Health Care Reform Comparison: The Long Road to Nowhere - ACA Repeal Effort Over?

After seven years of strong rhetoric, court challenges, attempts to repeal, and threats to stop making cost-sharing
reduction payments called for by the law, the Affordable Care Act (ACA) continues to be the law of the land.

Senate Majority Leader Mitch McConnell (R-Ky.) unsuccessfully tried to garner enough support for the Better
Care Reconciliation Act. That repeal-and-replace effort collapsed after three weeks of work. Attempts to break
the logjam in the Senate culminated in an early-morning vote on July 28 that failed 49-51 to pass the “skinny”
bill, the most modest ACA repeal bill put forth by the Senate Republican leadership.
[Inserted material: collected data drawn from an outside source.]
(** The two ways the [try] block can throw, both in token resolution: the
    promise is rejected, or the answer cannot be destructured.  Reading
    the role of a resolved user never throws. *)
Lemma requireAdmin_try_thrown (req : request) (s : PState) (e : value) :
  ended (run provider (requireAdmin_try req) s) = Thrown e ->
  exists h s',
    req_authorization req = Some h /\
    startsWith h "Bearer " = true /\
    slice 7 h <> "" /\
    (provider s (auth_getUser (VStr (slice 7 h))) = (Rejected e, s') \/
     exists r,
       provider s (auth_getUser (VStr (slice 7 h))) = (Fulfilled r, s') /\
       (nullish r || nullish (get_prop r "data")) = true /\ e = TypeError).
Proof.
  intros Hthrown.
  destruct (req_authorization req) as [h|] eqn:Hh.
  2: { rewrite requireAdmin_try_no_token in Hthrown by (left; exact Hh).
       discriminate. }
  destruct (startsWith h "Bearer ") eqn:Hpre.
  2: { rewrite requireAdmin_try_no_token in Hthrown
         by (right; exists h; split; [exact Hh | left; exact Hpre]).
       discriminate. }
  destruct (String.eqb (slice 7 h) "") eqn:Htok.
  { apply String.eqb_eq in Htok.
    rewrite requireAdmin_try_no_token in Hthrown
      by (right; exists h; split; [exact Hh | right; exact Htok]).
    discriminate. }
  apply String.eqb_neq in Htok.
  destruct (provider s (auth_getUser (VStr (slice 7 h)))) as [[r | e'] s'] eqn:Hp.
  - rewrite (requireAdmin_try_fulfilled provider req h s s' r Hh Hpre Htok Hp)
      in Hthrown.
    cbn [ended] in Hthrown. exists h, s'. repeat split; try assumption.
    right. exists r. split; [exact Hp|].
    destruct (nullish r || nullish (get_prop r "data")).
    + split; [reflexivity | congruence].
    + cbv zeta in Hthrown.
      destruct (truthy (get_prop r "error") ||
                negb (truthy (get_prop (get_prop r "data") "user")));
        [discriminate|].
      destruct (strict_eq_string _ "admin"); discriminate.
  - rewrite (requireAdmin_try_rejected provider req h s s' e' Hh Hpre Htok Hp)
      in Hthrown.
    cbn [ended] in Hthrown. exists h, s'. repeat split; try assumption.
    left. rewrite Hp. congruence.
Qed.

(** The permitted case: an identity whose role is exactly ["admin"] is
    attached to the request and the handler runs next. *)
Lemma gate_admits_admin (req : request) (h : string) (s s' : PState) (r : value) :
  req_authorization req = Some h ->
  startsWith h "Bearer " = true ->
  slice 7 h <> "" ->
  provider s (auth_getUser (VStr (slice 7 h))) = (Fulfilled r, s') ->
  truthy (get_prop r "error") = false ->
  strict_eq_string
    (optional_member
       (get_prop (get_prop (get_prop r "data") "user") "user_metadata") "role")
    "admin" = true ->
  run provider (requireAdmin req) s =
  mkOutcome (Returned (Next (set_user req (get_prop (get_prop r "data") "user"))))
            [auth_getUser (VStr (slice 7 h))] s'.
Proof.
  intros Hh Hpre Htok Hp He Hrole.
  unfold requireAdmin. rewrite run_try_catch_ret.
  rewrite (requireAdmin_try_fulfilled provider req h s s' r Hh Hpre Htok Hp).
  cbn [ended calls provider_after].
  destruct (get_prop (get_prop r "data") "user") as [| | | | | |ufields] eqn:Hu;
    try discriminate Hrole.
  assert (Hd : nullish (get_prop r "data") = false).
  { destruct (nullish (get_prop r "data")) eqn:Hd; [|reflexivity].
    rewrite (nullish_get_prop _ "user" Hd) in Hu. discriminate. }
  rewrite (get_prop_not_nullish _ _ Hd), Hd, He, Hrole. reflexivity.
Qed.

End GateThrows.

(** ** The relay handlers *)

Section HandlerFacts.

Context {PState : Type} (provider : PState -> call -> settled * PState).

Lemma create_user_invalid (req : request) :
  truthy (get_prop (req_body req) "email") = false \/
  truthy (get_prop (req_body req) "password") = false ->
  create_user req =
  Ret (status_json 400 (error_body (VStr "email and password required"))).
Proof.
  intros Hmiss. unfold create_user, require_object_coercible. cbv zeta.
  rewrite body_or_empty_coercible. cbn [bind].
  rewrite !get_prop_body_or_empty.
  destruct Hmiss as [H | H]; rewrite H; [|rewrite orb_true_r]; reflexivity.
Qed.

Lemma run_create_user_valid (req : request) (s : PState) :
  valid_create_user req ->
  run provider (create_user req) s =
  let c := auth_admin_createUser
             (createUser_attrs (get_prop (req_body req) "email")
                               (get_prop (req_body req) "password")
                               (get_prop (req_body req) "user_metadata")) in
  match provider s c with
  | (Fulfilled r, s') =>
      mkOutcome
        (relayed r
           (if nullish (get_prop r "data") then Thrown TypeError
            else Returned (json (VObj [("user", get_prop (get_prop r "data") "user")]))))
        [c] s'
  | (Rejected e, s') => mkOutcome (Thrown e) [c] s'
  end.
Proof.
  intros [He Hp]. unfold create_user, require_object_coercible. cbv zeta.
  rewrite body_or_empty_coercible. cbn [bind].
  rewrite !get_prop_body_or_empty, He, Hp. cbn [negb orb].
  rewrite run_await.
  destruct (provider s _) as [[r | e] s']; [|reflexivity].
  unfold relayed, member.
  destruct (nullish r); [reflexivity|]. cbn [bind].
  destruct (truthy (get_prop r "error")) eqn:Herr.
  - rewrite (truthy_not_nullish _ Herr). reflexivity.
  - destruct (nullish (get_prop r "data")); reflexivity.
Qed.

Lemma run_list_users (req : request) (s : PState) :
  run provider (list_users req) s =
  match provider s auth_admin_listUsers with
  | (Fulfilled r, s') =>
      mkOutcome
        (relayed r
           (if nullish (get_prop r "data") then Thrown TypeError
            else Returned (json (VObj [("users", get_prop (get_prop r "data") "users")]))))
        [auth_admin_listUsers] s'
  | (Rejected e, s') => mkOutcome (Thrown e) [auth_admin_listUsers] s'
  end.
Proof.
  unfold list_users. rewrite run_await.
  destruct (provider s _) as [[r | e] s']; [|reflexivity].
  unfold relayed, member, require_object_coercible.
  destruct (nullish r); [reflexivity|]. cbn [bind]. cbv zeta.
  destruct (truthy (get_prop r "error")) eqn:Herr.
  - rewrite (truthy_not_nullish _ Herr). reflexivity.
  - destruct (nullish (get_prop r "data")); reflexivity.
Qed.

Lemma delete_user_invalid (req : request) :
  truthy (get_prop (req_body req) "id") = false ->
  delete_user req = Ret (status_json 400 (error_body (VStr "id required"))).
Proof.
  intros Hmiss. unfold delete_user, require_object_coercible. cbv zeta.
  rewrite body_or_empty_coercible. cbn [bind].
  rewrite !get_prop_body_or_empty, Hmiss. reflexivity.
Qed.

Lemma run_delete_user_valid (req : request) (s : PState) :
  truthy (get_prop (req_body req) "id") = true ->
  run provider (delete_user req) s =
  let c := auth_admin_deleteUser (get_prop (req_body req) "id") in
  match provider s c with
  | (Fulfilled r, s') =>
      mkOutcome (relayed r (Returned (json (VObj [("success", VBool true)])))) [c] s'
  | (Rejected e, s') => mkOutcome (Thrown e) [c] s'
  end.
Proof.
  intros Hid. unfold delete_user, require_object_coercible. cbv zeta.
  rewrite body_or_empty_coercible. cbn [bind].
  rewrite !get_prop_body_or_empty, Hid. cbn [negb].
  rewrite run_await.
  destruct (provider s _) as [[r | e] s']; [|reflexivity].
  unfold relayed, member.
  destruct (nullish r); [reflexivity|]. cbn [bind].
  destruct (truthy (get_prop r "error")) eqn:Herr; [|reflexivity].
  rewrite (truthy_not_nullish _ Herr). reflexivity.
Qed.

End HandlerFacts.

(** ** Claims about create-user *)

(** C5.  A create-user request behind the gate whose body has no [email]
    or no [password] is answered 400 with the body
    [{error: 'email and password required'}], and the handler makes no
    provider call at all. *)
Theorem create_user_missing_field_is_400
    (PState : Type) (provider : PState -> call -> settled * PState)
    (s : PState) (req : request) :
  get_prop (req_body req) "email" = VUndefined \/
  get_prop (req_body req) "password" = VUndefined ->
  run provider (create_user req) s =
    mkOutcome (Returned (status_json 400 (error_body (VStr "email and password required"))))
              [] s.
Proof.
  intros Hmiss. rewrite create_user_invalid; [reflexivity|].
  destruct Hmiss as [H | H]; rewrite H; [left | right]; reflexivity.
Qed.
That bill – called the
Health Care Freedom Act – would have

  • repealed the requirement that individuals purchase health care coverage or pay a penalty
  • eliminated the requirement that employers with at least 50 full-time employees provide health care
    coverage to their employees;
  • delayed the medical device tax; and
  • increased the contribution limit for health savings account

Previously, on May 4, the House passed the American Health Care Act (AHCA; H.R. 1628), a much more
ambitious effort to repeal ACA. In addition to repealing the individual and employer mandates, AHCA
would repeal the ACA taxes on high earners, including the net investment income tax, as well as the taxes
on medical device and prescription drug manufacturers and would delay the tax on high-cost health plans
provided by employers. AHCA includes an advanceable, refundable, age- and income-based tax credit for
premiums paid by low-income earners.